Alcohol intake during pregnancy is a major public health challenge because of the numerous deleterious effects on a developing fetus. A range of contextual and structural factors such as poverty, histories of trauma and violence, physical and mental health concerns, sociocultural and economic vulnerabilities, and child welfare involvement are influences the utilization of alcohol consumption during pregnancy. Binge drinking; which means an intake of greater or equal to 5 drinks on a single occasion is the most hazardous pattern of alcohol drinking that can cause high blood alcohol concentration and injuries the unborn fetus by passing across the placenta. Fetal alcohol syndrome can be described by a specific pattern of abnormal facial features, growth retardation, and central nervous system abnormalities which frequently result in behavioral and/or cognitive disabilities.

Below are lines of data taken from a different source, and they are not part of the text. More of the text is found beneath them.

(** * SQuAD_models: the FusionNet reader, its configuration and the cosine similarity

    A shallow embedding of
    - [drqa/reader/config.py]        (module [Config]),
    - [drqa/module/similarity_functions/cosine.py] (modules [Cosine] and
      [CosineBroadcast]),
    - [drqa/reader/fusionnet_reader.py] (modules [Shapes] and [Reader]).

    Tensors of floating-point numbers are read as tensors of real numbers:
    arithmetic is exact, [-inf] and [NaN] are written out where the code
    can produce them. *)

From Stdlib Require Import Reals Lra List ZArith.
From stdpp Require Import gmap strings list fin_maps.

(** ** drqa/reader/config.py *)

Module Config.

(** The index of arguments concerning the optimizer and the training. *)
Definition MODEL_OPTIMIZER : gset string :=
  list_to_set
    [ "fix_embeddings"; "optimizer"; "learning_rate"; "momentum"; "weight_decay";
      "rnn_padding"; "dropout_rnn"; "dropout_rnn_output"; "dropout_emb";
      "max_len"; "grad_clipping"; "tune_partial"; "learning_rate_scheduler";
      "learning_rate_patience"; "learning_rate_factor" ]%string.

(** Argument values, as far as [argparse] produces them for this parser. *)
Inductive value : Type :=
  | VNone
  | VBool (b : bool)
  | VInt (z : Z)
  | VStr (s : string)
  | VList (l : list string).

(** Python's [!=] on these values; [True == 1] and [False == 0]. *)
Definition py_ne (a b : value) : bool :=
  match a, b with
  | VNone, VNone => false
  | VBool x, VBool y => negb (Bool.eqb x y)
  | VBool x, VInt y | VInt y, VBool x => negb (Z.eqb (Z.b2z x) y)
  | VInt x, VInt y => negb (Z.eqb x y)
  | VStr x, VStr y => negb (String.eqb x y)
  | VList x, VList y => negb (bool_decide (x = y))
  | _, _ => true
  end.

Section Override.
(** The development is generic in the values and in their [!=]. *)
Context {V : Type}.
Variable ne : V → V → bool.

(** A namespace is the dict [vars(ns)]. *)
Abbreviation namespace := (gmap string V).

(** The body of the loop of [override_model_args], for the key [k]; the
    dict [old_args] is the one being mutated.  The two [logger.info]
    calls leave it as it is. *)
Definition override_key (new_args : namespace) (old_args : namespace)
    (k : string) : namespace :=
  match old_args !! k, new_args !! k with
  | Some o, Some n =>
      if ne o n then
        if bool_decide (k ∈ MODEL_OPTIMIZER) then <[k := n]> old_args
        else old_args
      else old_args
  | _, _ => old_args
  end.

(** [for k in old_args.keys(): ...] over the keys [ks]; the namespace
    returned is built from the dict as the loop leaves it. *)
Definition override_keys (new_args : namespace) (ks : list string)
    (old_args : namespace) : namespace :=
  foldl (override_key new_args) old_args ks.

Teratogenic effects of fetal alcohol exposure may lead to actual and potential challenges, instantly after birth, at infancy, or even later, leading to anatomical abnormalities, behavioral problems, and mental impairment in life. Bilateral renal agenesis is occurred during the second month of pregnancy; if the pregnant women consume the alcohol heavily. The deformities of cardiac abnormalities demonstrated from prenatal alcohol exposure are plastic kidneys, dysplastic kidneys, ureteral duplications, hypoplastic kidneys, hydronephrosis, and horseshoe kidneys.